Choosing Selected Authentication
If a trust will be an external trust and selective authentication is established, Allowed to Authenticate permission must be granted on each server in the trusted domain on which you wish to share resource access to external users. For example, you want to give the PublicRelations group in the west.new access to files on the fileserver runners.workout.bodyworks.xx domain. These two domains are part of separate forests (playball.xx and bodyworks.xx) and the workout. Bodyworks. xx domain has many servers. You only want the folks in PR to have access to the Runners server. To provide this access and only this access, from the workout.bodyworks.xx domain create an Incoming external trust with the west.newyork.baseballisus.playball.xx domain and require selective authentication. When the trust is complete, visit the Runners server security property page in Active Directory Users and Computers and grant the Allowed to Authenticate permission to the west.newyork.baseballisus. playball.xx\ PublicRelations group. Finally, visit the file system of the Runners server and grant appropriate access to files, folders and shares the Public Relations group needs to have. Figure 2 shows the New Trust wizard. Note that no access to the other trusting domain servers can be granted to the Public Relations group, nor can other West domain users or groups be granted access to runners or any other server in the Workout domain.

Selective Authentication
Figure 2. Choosing Selective authentication places restrictions on access.

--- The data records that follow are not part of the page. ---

(* ===== verification/PaneClaims.v ===== *)
(** * The theorems of the pane tree

    The properties of [Layout]'s operations as their callers rely on them, each
    from the lemmas of the component files, and for each a concrete layout where
    it applies: the one of a few verbs run on a new layout. *)

From stdpp Require Import strings sorting.
From S2P Require Import Prelude Geometry GeometryProofs Carve PaneData PaneTree PaneCarve PaneRep.
From S2P Require Import PaneWalks PaneInv PaneSplit PaneHost PaneFocus PaneClose PaneStamp PaneWork.
From S2P Require Import PaneMove PaneSend PaneGrant PaneGeom PaneSpec.
Import Geometry GeometryProofs PaneData PaneTree PaneCarve PaneRep PaneWalks PaneInv PaneSplit PaneHost PaneFocus
  PaneClose PaneStamp PaneWork PaneMove PaneSend PaneGrant PaneGeom PaneSpec.
Open Scope nat_scope.

Module PaneClaims.

(** ** Layouts to try the theorems on *)

Definition run (vs : list verb) : outcome Layout := l ← new; foldM (λ l v, exec v l) l vs.

(** Three clients: one on the left, two stacked vertically on the right, laid out
    on a 1280x800 display; then the same with a second workspace, left again. *)
Definition three : list verb :=
  [VHost 7 1 1; VHost 8 1 1; VSplit 2 SplitV; VHost 9 1 1;
   VRecompute (mkRect 0 0 1280 800) 4 METRICS_BASE Instrument].
Definition demo : Layout :=
  Eval vm_compute in match run three with Done l => l | _ => mkLayout [] [] 0 0 0 0 None METRICS_BASE Legacy ZERO end.
Definition demo_ts : list ptree := [TNode 1 [TLeaf 0; TNode 3 [TLeaf 2; TLeaf 4]]].
Definition away : Layout :=
  Eval vm_compute in
    match run (three ++ [VSwitch 3 5; VSwitch 1 5]) with
    | Done l => l | _ => mkLayout [] [] 0 0 0 0 None METRICS_BASE Legacy ZERO end.
Definition away_ts : list ptree := demo_ts ++ [TLeaf 5].

Lemma demo_inv : inv demo demo_ts.
Proof. by apply inv_b_sound. Qed.
Lemma away_inv : inv away away_ts.
Proof. by apply inv_b_sound. Qed.
Lemma verbs_reach vs l l' : Forall verb_ok vs → reachable l → (epoch l + 128 + 34 * zlen vs ≤ u_max 64)%Z →
  foldM (λ l v, exec v l) l vs = Done l' → reachable l'.
Proof.
  revert l. induction vs as [|v vs IH]; intros l Hvs Hl Hr; cbn [foldM]; [by intros [= <-]|].
  apply Forall_cons in Hvs as [Hv Hvs]. cbn [length] in Hr.
  assert (headroom l) as Hhr by (unfold headroom; lia).
  destruct (reach_inv l Hl) as [ts Hts].
  destruct (exec_ok v l ts Hv Hts Hhr) as (l1 & ts1 & He & _ & Hlat). rewrite He. obind.
  apply IH; [done|by eapply reach_step|]. unfold later in Hlat. lia.
Qed.
Lemma run_reach vs l : Forall verb_ok vs → (129 + 34 * zlen vs ≤ u_max 64)%Z → run vs = Done l → reachable l.
Proof.
  intros Hvs Hr. unfold run. destruct new_ok as (l0 & Hn & _). rewrite Hn. obind.
  apply verbs_reach; [done|by constructor|].
  assert (epoch <$> new = Done 1%Z) as He by by vm_compute. rewrite Hn in He. injection He as ->. lia.
Qed.
Lemma demo_reached : reachable demo.
Proof.
  apply (run_reach three).
  - do 4 (apply Forall_cons_2; [exact I|]). apply Forall_singleton. split; [by apply metrics_b_sound|].
    unfold small, rect_ok, length_ok, u_max. cbn [rx ry rw rh]. lia.
  - by vm_compute.
  - by vm_compute.
Qed.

Using selective authentication requires planning and forethought; here are the steps in a nutshell.

1. Selective authentication requires Windows 2003. Creating a forest trust requires the forest to be at Windows 2003 forest functional level. (See “Functional Levels in Windows Server 2003” for an explanation.) Be sure domains and forests are at the proper functional level before creating the trust.

2. Carefully plan which resources to expose. It makes no sense to opt for selective authentication if you want all resources to be available. It also makes no sense to use selective authentication without planning which resources need to be available and to which users. A trust set for selective authentication in which Allowed to Authenticate permission is not granted anywhere is useless.

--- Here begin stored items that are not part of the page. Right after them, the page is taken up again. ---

(* ===== verification/Glob.v ===== *)
(** * The shell's glob matcher (usr/utopia/libutopia/src/eval/glob.rs)

    A pattern and an input are byte strings, as the matcher has them.  The main
    loop keeps two indices and the place to resume the last [*] from; it is a
    Fixpoint on fuel, every indexing of the code a lookup that panics out of
    range.  The loops over characters ([unescape], [escape_backslashes],
    [pattern_segments]) run over bytes here: every byte they compare with is
    ASCII and no byte of a longer UTF-8 sequence is. *)

From S2P Require Import Prelude.
Open Scope Z_scope.

Module Glob.

Definition STAR : Z := 42.
Definition QUERY : Z := 63.
Definition OPEN : Z := 91.
Definition CLOSE : Z := 93.
Definition BANG : Z := 33.
Definition DASH : Z := 45.
Definition DOT : Z := 46.
Definition SLASH : Z := 47.
Definition BACKSLASH : Z := 92.

(** [v[i]] *)
Definition at_ (v : list Z) (i : nat) : outcome Z := unwrap (v !! i).
(** [&v[a..b]] *)
Definition slice (v : list Z) (a b : nat) : outcome (list Z) :=
  if ((a <=? b) && (b <=? length v))%nat then Done (take (b - a) (drop a v)) else Panic.

(** ** Classes *)

Definition class_member (class : list Z) (i : nat) : outcome (Z * nat) :=
  c ← at_ class i;
  if (c =? BACKSLASH) && (i + 1 <? length class)%nat
  then x ← at_ class (i + 1); Done (x, (i + 2)%nat)
  else Done (c, (i + 1)%nat).

Fixpoint char_class_f (fuel : nat) (class : list Z) (c : Z) (i : nat) : outcome bool :=
  match fuel with
  | O => OutOfFuel
  | S fuel =>
      if (i <? length class)%nat then
        '(lo, next) ← class_member class i;
        dash ← (if (next + 1 <? length class)%nat then x ← at_ class next; Done (x =? DASH) else Done false);
        if (dash : bool) then
          '(hi, after) ← class_member class (next + 1);
          if (Z.min lo hi <=? c) && (c <=? Z.max lo hi) then Done true
          else char_class_f fuel class c after
        else if lo =? c then Done true
        else char_class_f fuel class c next
      else Done false
  end.
Definition char_class_match (class : list Z) (c : Z) : outcome bool :=
  char_class_f (S (length class)) class c 0.

Fixpoint class_end_f (fuel : nat) (pat : list Z) (i : nat) : outcome (option nat) :=
  match fuel with
  | O => OutOfFuel
  | S fuel =>
      if (i <? length pat)%nat then
        x ← at_ pat i;
        if x =? CLOSE then Done (Some i)
        else if x =? BACKSLASH then class_end_f fuel pat (i + 2)
        else class_end_f fuel pat (i + 1)
      else Done None
  end.
Definition find_class_end (pat : list Z) (start : nat) : outcome (option nat) :=
  let skip i b := if bool_decide (pat !! i = Some b) then (i + 1)%nat else i in
  let i := skip (start + 1)%nat BANG in
  let i := skip i CLOSE in
  class_end_f (S (length pat)) pat i.

(** ** The matcher *)

(** A retry from the last star, in the branches of [?] and of a class: [Some] the
    place to go on from. *)
Definition retry_wild (inp : list Z) (star_pat : option nat) (star_inp : nat) : outcome (option (nat * nat)) :=
  match star_pat with
  | Some retry =>
      let star_inp := (star_inp + 1)%nat in
      slash ← (if (star_inp <? length inp)%nat then x ← at_ inp star_inp; Done (x =? SLASH) else Done false);
      Done (if (slash : bool) then None else Some (retry, star_inp))
  | None => Done None
  end.
(** The retry of a literal and of an exhausted pattern. *)
Definition retry_lit (inp : list Z) (star_pat : option nat) (star_inp : nat) : outcome (option (nat * nat)) :=
  match star_pat with
  | Some retry =>
      x ← at_ inp star_inp;
      Done (if x =? SLASH then None else Some (retry, (star_inp + 1)%nat))
  | None => Done None
  end.

(** One turn of the loop: leave with [false], or go on from a state. *)
Definition mstate : Type := nat * nat * option nat * nat.
Definition resume (star_pat : option nat) (r : option (nat * nat)) : option mstate :=
  match r with Some (pi, star_inp) => Some (pi, star_inp, star_pat, star_inp) | None => None end.

Definition match_step (pat inp : list Z) (st : mstate) : outcome (option mstate) :=
  let '(pi, ii, star_pat, star_inp) := st in
  match pat !! pi with
  | Some c =>
      if c =? STAR then Done (Some ((pi + 1)%nat, ii, Some (pi + 1)%nat, ii))
      else if c =? QUERY then
        x ← at_ inp ii;
        if x =? SLASH then r ← retry_wild inp star_pat star_inp; Done (resume star_pat r)
        else Done (Some ((pi + 1)%nat, (ii + 1)%nat, star_pat, star_inp))
      else if c =? OPEN then
        e ← find_class_end pat pi;
        match e with
        | None =>
            x ← at_ inp ii;
            if x =? OPEN then Done (Some ((pi + 1)%nat, (ii + 1)%nat, star_pat, star_inp)) else Done None
        | Some class_end =>
            class_body ← slice pat (pi + 1) class_end;
            let '(negate, body) :=
              match class_body with
              | b :: rest => if b =? BANG then (true, rest) else (false, class_body)
              | [] => (false, class_body)
              end in
            x ← at_ inp ii;
            hit ← char_class_match body x;
            if xorb hit negate then Done (Some ((class_end + 1)%nat, (ii + 1)%nat, star_pat, star_inp))
            else r ← retry_wild inp star_pat star_inp; Done (resume star_pat r)
        end
      else
        '(c, width) ← (if (c =? BACKSLASH) && (pi + 1 <? length pat)%nat
                       then x ← at_ pat (pi + 1); Done (x, 2%nat) else Done (c, 1%nat));
        x ← at_ inp ii;
        if c =? x then Done (Some ((pi + width)%nat, (ii + 1)%nat, star_pat, star_inp))
        else r ← retry_lit inp star_pat star_inp; Done (resume star_pat r)
  | None => r ← retry_lit inp star_pat star_inp; Done (resume star_pat r)
  end.

Fixpoint match_loop (fuel : nat) (pat inp : list Z) (st : mstate) : outcome bool :=
  match fuel with
  | O => OutOfFuel
  | S fuel =>
      let '(pi, ii, _, _) := st in
      if (ii <? length inp)%nat then
        o ← match_step pat inp st;
        match o with
        | Some st => match_loop fuel pat inp st
        | None => Done false
        end
      else Done (forallb (Z.eqb STAR) (drop pi pat))
  end.

(** Every turn takes a pattern element or moves the star's start by one. *)
Definition match_fuel (pat inp : list Z) : nat := S (length inp * S (length pat) + length pat).
Definition match_bytes (pat inp : list Z) : outcome bool :=
  match_loop (match_fuel pat inp) pat inp (0%nat, 0%nat, None, 0%nat).
Definition matches (pattern input : list Z) : outcome bool := match_bytes pattern input.

Definition match_any (pattern : list Z) (candidates : list (list Z)) : outcome (list nat) :=
  ms ← mapM_o (λ x : nat * list Z, b ← matches pattern x.2; Done (if (b : bool) then Some x.1 else None))
         (imap pair candidates);
  Done (omap (M:=list) (λ o, o) ms).

(** ** Escapes *)

Definition is_meta (b : Z) : bool := (b =? STAR) || (b =? QUERY) || (b =? OPEN).
Definition has_meta (s : list Z) : bool := existsb is_meta s.

Fixpoint has_unescaped_meta (p : list Z) : bool :=
  match p with
  | [] => false
  | b :: p' =>
      if b =? BACKSLASH then match p' with [] => false | _ :: p'' => has_unescaped_meta p'' end
      else if is_meta b then true else has_unescaped_meta p'
  end.

Fixpoint escape_backslashes (value : list Z) : list Z :=
  match value with
  | [] => []
  | c :: value => (if c =? BACKSLASH then [BACKSLASH] else []) ++ c :: escape_backslashes value
  end.

Fixpoint unescape (word : list Z) : list Z :=
  match word with
  | [] => []
  | c :: word' =>
      if c =? BACKSLASH then match word' with [] => [BACKSLASH] | x :: word'' => x :: unescape word'' end
      else c :: unescape word'
  end.

(** ** Path patterns *)

Definition take_segment (cur : list Z) (segs : list (list Z)) : list (list Z) :=
  match cur with [] => segs | _ => segs ++ [cur] end.

Fixpoint segments_go (p cur : list Z) (segs : list (list Z)) : list (list Z) :=
  match p with
  | [] => take_segment cur segs
  | c :: p' =>
      if c =? BACKSLASH then
        match p' with
        | [] => take_segment (cur ++ [BACKSLASH]) segs
        | n :: p'' =>
            if n =? SLASH then segments_go p'' [] (take_segment cur segs)
            else segments_go p'' (cur ++ [BACKSLASH; n]) segs
        end
      else if c =? SLASH then segments_go p' [] (take_segment cur segs)
      else segments_go p' (cur ++ [c]) segs
  end.
Definition pattern_segments (p : list Z) : list (list Z) := segments_go p [] [].

Definition leading_dot (segment : list Z) : bool :=
  match segment with
  | a :: b :: _ => (a =? DOT) || ((a =? BACKSLASH) && (b =? DOT))
  | [a] => a =? DOT
  | [] => false
  end.

Record PathPattern := mkPathPattern { absolute : bool; start : list Z; walk : list (list Z) }.

Fixpoint join_slash (xs : list (list Z)) : list Z :=
  match xs with
  | [] => []
  | [x] => x
  | x :: xs => x ++ SLASH :: join_slash xs
  end.

Definition path_pattern (pattern : list Z) : option PathPattern :=
  let absolute :=
    match pattern with
    | a :: b :: _ => (a =? SLASH) || ((a =? BACKSLASH) && (b =? SLASH))
    | [a] => a =? SLASH
    | [] => false
    end in
  let segs := pattern_segments pattern in
  at_ ← position has_unescaped_meta segs;
  Some (mkPathPattern absolute
    ((if absolute then [SLASH] else []) ++ join_slash (unescape <$> take at_ segs)) (drop at_ segs)).

End Glob.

3. Make selective authentication your choice. It can be made during trust creation or added or removed afterward.

4. Grant privileges and resource access to the resource domains and servers as desired, as shown in Figure 3.

Allowed to Authenticate
Figure 3. Don’t forget to assign the Allowed to Authenticate permission when using selective authentication.

Trust relationships are complex. To learn more about them in Windows 2003, read the whitepaper “Planning and Implementing Federated Forests in Windows 2003” at http://www.microsoft.com/technet/treeview/default.asp?url=/technet/prodtech nol/windowsserver2003/maintain/ security/fedffin2.asp.

SID Filtering

Windows 2003 provides another feature, which limits trust boundaries between forests. SID-Filtering is automatically enforced between forests in a forest trust. This means that a rogue administrator or attacker using a compromised account in one forest can’t spoof SIDs belonging to another forest and use them to gain elevated privileges across a trust boundary.

SID-Filtering acts like ingress filtering on a router. Ingress filtering drops packets arriving on an external interface that have a source address from the internal network (a network connected via the internal interface of the router). SID-Filtering drops SIDs from a user’s authorization data if the user’s account is from an external domain or forest and the SID is from the internal domain or forest.

Trust Must be Earned
In the end, what matters most in a trust relationship is the proof that your trust is warranted. You don’t get that by opening up the doors and exclaiming, “My house is your house.” You need auditable trust boundaries that limit outside access to goods and services. Your limits for outsiders should follow the security principal of least privilege—only give users just the privileges and permissions they need to do their jobs. Windows 2003 trusts and selected authentication can help you do that.